→ Your goal
Whenever a line in the records below holds the string "curBytes", copy it out.

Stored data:
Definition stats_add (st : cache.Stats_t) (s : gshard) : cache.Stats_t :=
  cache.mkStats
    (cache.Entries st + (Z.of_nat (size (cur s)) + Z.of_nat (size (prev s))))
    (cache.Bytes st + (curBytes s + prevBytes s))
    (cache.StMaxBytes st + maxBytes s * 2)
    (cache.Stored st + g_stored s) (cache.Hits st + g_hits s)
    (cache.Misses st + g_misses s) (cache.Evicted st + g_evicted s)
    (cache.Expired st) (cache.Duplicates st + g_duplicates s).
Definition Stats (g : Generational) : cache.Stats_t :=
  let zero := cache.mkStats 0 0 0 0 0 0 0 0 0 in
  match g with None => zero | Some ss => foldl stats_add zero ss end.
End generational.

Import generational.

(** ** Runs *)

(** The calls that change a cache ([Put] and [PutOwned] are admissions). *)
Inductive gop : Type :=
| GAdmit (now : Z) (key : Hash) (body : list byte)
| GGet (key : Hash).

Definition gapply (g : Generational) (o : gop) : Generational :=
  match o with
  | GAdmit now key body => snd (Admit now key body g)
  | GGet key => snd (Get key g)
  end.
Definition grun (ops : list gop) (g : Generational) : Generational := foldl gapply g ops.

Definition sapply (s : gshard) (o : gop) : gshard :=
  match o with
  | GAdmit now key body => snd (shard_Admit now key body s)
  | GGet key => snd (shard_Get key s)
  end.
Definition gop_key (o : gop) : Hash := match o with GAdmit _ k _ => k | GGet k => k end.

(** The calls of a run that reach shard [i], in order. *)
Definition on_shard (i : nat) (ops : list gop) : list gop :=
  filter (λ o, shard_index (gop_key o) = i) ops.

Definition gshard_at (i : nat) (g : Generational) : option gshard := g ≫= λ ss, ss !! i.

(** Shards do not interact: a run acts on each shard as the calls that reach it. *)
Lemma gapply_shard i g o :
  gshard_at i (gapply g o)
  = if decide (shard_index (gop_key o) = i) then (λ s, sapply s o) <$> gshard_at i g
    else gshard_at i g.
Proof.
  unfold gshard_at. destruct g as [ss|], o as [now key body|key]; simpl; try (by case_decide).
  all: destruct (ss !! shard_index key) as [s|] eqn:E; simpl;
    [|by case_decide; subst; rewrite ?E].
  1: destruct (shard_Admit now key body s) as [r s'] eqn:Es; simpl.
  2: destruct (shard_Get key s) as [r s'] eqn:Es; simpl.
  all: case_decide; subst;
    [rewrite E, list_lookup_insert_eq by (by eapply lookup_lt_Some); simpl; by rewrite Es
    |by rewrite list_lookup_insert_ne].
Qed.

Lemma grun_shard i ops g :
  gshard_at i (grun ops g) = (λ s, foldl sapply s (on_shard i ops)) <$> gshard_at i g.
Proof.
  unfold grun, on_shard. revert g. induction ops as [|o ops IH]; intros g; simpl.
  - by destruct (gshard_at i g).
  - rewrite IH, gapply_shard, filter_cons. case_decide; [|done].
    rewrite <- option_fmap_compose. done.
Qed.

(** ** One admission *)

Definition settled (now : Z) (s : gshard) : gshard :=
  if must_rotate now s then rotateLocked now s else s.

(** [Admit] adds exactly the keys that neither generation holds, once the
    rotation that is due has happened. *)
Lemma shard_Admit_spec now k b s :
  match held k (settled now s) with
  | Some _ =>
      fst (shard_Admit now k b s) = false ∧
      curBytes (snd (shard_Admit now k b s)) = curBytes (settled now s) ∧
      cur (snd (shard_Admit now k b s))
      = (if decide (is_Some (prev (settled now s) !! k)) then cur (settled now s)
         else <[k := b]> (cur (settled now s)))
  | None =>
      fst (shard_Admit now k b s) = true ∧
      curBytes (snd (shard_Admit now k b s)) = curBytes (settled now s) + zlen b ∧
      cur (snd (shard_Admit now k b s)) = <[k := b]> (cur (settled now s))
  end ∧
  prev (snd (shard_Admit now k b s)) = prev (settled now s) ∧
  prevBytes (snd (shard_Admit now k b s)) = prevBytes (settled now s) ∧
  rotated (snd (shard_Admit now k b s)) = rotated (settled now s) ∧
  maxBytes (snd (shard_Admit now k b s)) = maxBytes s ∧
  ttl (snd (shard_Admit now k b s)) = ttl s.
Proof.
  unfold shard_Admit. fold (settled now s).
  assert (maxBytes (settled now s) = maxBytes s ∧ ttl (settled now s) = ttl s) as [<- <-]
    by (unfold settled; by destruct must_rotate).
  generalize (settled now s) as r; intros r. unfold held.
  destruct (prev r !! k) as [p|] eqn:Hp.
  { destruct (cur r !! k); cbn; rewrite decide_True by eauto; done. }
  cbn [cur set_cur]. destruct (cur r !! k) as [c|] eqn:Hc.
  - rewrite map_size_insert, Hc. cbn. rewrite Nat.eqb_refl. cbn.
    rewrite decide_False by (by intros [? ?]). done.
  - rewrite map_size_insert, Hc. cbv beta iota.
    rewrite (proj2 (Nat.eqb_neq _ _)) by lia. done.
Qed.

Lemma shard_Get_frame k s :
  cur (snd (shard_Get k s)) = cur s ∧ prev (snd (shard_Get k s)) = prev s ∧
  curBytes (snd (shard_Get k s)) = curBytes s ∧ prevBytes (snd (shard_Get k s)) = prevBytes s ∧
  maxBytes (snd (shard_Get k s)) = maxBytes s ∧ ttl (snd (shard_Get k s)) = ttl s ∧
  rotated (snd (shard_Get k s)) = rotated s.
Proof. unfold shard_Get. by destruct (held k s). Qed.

* * *

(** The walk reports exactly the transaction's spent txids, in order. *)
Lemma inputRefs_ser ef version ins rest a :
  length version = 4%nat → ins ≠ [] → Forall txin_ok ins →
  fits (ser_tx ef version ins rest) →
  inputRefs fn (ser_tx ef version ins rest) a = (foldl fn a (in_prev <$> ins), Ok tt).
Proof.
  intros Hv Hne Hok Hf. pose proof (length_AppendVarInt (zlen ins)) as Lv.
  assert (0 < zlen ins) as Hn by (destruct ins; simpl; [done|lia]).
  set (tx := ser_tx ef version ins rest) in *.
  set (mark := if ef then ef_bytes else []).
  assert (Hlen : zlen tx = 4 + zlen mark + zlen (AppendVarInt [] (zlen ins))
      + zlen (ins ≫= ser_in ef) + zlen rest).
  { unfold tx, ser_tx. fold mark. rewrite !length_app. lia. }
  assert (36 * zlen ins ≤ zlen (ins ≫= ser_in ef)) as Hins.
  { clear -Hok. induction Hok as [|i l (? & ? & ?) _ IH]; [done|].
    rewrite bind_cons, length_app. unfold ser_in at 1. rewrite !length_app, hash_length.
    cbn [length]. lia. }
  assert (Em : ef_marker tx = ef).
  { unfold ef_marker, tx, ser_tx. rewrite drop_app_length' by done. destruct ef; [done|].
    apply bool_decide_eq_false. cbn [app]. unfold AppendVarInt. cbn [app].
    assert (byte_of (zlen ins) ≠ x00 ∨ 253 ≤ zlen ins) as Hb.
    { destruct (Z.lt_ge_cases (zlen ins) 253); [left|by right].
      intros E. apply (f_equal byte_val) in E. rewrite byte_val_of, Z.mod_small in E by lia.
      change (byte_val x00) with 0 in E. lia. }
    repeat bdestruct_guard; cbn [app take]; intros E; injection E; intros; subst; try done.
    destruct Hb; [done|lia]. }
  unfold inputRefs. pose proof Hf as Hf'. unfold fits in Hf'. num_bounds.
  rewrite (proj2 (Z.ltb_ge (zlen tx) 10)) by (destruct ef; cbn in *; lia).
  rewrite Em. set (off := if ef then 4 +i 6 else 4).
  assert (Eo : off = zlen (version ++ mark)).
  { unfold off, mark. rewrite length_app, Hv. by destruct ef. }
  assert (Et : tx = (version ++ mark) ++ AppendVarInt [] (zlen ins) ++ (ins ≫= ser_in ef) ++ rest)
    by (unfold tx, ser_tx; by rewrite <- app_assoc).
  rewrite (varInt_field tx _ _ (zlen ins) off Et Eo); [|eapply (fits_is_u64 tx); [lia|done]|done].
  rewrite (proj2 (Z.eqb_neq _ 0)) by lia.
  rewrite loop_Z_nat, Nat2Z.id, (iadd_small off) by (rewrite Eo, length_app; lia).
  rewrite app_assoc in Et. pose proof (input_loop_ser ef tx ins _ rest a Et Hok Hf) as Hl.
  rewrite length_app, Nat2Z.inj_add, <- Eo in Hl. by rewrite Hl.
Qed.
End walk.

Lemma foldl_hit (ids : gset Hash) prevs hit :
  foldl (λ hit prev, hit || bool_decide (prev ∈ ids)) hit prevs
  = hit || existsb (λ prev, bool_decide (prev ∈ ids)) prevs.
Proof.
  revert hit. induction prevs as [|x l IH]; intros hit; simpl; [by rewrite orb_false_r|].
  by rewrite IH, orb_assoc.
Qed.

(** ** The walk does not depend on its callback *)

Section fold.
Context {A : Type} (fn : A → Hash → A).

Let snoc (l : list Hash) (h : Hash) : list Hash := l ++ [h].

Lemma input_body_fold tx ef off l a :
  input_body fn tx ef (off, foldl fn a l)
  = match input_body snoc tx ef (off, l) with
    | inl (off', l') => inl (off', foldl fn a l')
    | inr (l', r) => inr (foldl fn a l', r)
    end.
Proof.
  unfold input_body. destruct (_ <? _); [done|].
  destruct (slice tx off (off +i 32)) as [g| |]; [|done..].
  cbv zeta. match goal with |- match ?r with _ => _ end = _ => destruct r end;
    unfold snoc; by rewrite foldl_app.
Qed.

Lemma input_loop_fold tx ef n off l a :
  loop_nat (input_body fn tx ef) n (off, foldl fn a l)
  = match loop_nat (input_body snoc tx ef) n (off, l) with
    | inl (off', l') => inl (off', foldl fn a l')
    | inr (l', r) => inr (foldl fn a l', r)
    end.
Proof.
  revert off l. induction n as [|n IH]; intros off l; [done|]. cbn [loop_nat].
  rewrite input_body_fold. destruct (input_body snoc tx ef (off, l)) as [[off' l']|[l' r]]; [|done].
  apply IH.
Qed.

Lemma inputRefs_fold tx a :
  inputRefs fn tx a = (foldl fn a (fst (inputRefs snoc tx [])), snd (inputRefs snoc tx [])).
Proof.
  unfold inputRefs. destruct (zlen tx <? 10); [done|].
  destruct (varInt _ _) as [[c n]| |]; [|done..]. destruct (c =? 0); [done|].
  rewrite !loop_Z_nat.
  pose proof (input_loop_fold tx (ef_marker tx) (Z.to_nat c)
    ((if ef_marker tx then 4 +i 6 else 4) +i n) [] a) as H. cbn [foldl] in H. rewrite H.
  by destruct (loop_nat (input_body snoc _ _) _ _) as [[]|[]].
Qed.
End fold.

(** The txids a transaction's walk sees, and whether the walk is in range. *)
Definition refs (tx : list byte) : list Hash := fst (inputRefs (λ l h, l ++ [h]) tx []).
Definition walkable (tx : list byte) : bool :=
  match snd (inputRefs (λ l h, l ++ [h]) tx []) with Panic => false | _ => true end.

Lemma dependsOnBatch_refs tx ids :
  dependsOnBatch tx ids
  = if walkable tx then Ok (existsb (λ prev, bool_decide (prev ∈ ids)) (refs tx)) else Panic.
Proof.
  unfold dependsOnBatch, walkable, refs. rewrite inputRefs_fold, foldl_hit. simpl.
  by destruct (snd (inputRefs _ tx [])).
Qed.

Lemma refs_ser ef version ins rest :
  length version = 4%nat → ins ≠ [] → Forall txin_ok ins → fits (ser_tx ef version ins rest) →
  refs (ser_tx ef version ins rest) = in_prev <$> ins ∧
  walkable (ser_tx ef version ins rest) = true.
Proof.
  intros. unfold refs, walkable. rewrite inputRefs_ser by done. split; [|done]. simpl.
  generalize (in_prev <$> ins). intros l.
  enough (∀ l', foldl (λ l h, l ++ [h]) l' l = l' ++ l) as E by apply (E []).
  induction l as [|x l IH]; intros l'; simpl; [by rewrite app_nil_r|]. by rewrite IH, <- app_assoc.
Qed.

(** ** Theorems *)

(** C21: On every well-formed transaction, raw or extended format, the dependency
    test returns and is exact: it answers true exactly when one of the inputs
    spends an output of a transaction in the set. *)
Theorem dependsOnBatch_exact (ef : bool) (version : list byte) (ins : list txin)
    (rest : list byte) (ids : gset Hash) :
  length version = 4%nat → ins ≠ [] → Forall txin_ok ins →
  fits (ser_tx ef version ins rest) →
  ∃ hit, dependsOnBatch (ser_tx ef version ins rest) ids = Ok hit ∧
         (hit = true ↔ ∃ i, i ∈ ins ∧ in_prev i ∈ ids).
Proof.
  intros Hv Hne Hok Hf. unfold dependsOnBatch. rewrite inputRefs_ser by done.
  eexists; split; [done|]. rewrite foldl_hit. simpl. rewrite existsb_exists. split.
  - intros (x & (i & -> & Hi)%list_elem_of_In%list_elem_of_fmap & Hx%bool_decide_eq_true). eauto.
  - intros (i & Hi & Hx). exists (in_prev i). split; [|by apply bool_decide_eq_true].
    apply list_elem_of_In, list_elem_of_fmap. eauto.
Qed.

→ Answer section
    (cache.Bytes st + (curBytes s + prevBytes s))
      curBytes (snd (shard_Admit now k b s)) = curBytes (settled now s) ∧
      curBytes (snd (shard_Admit now k b s)) = curBytes (settled now s) + zlen b ∧
  curBytes (snd (shard_Get k s)) = curBytes s ∧ prevBytes (snd (shard_Get k s)) = prevBytes s ∧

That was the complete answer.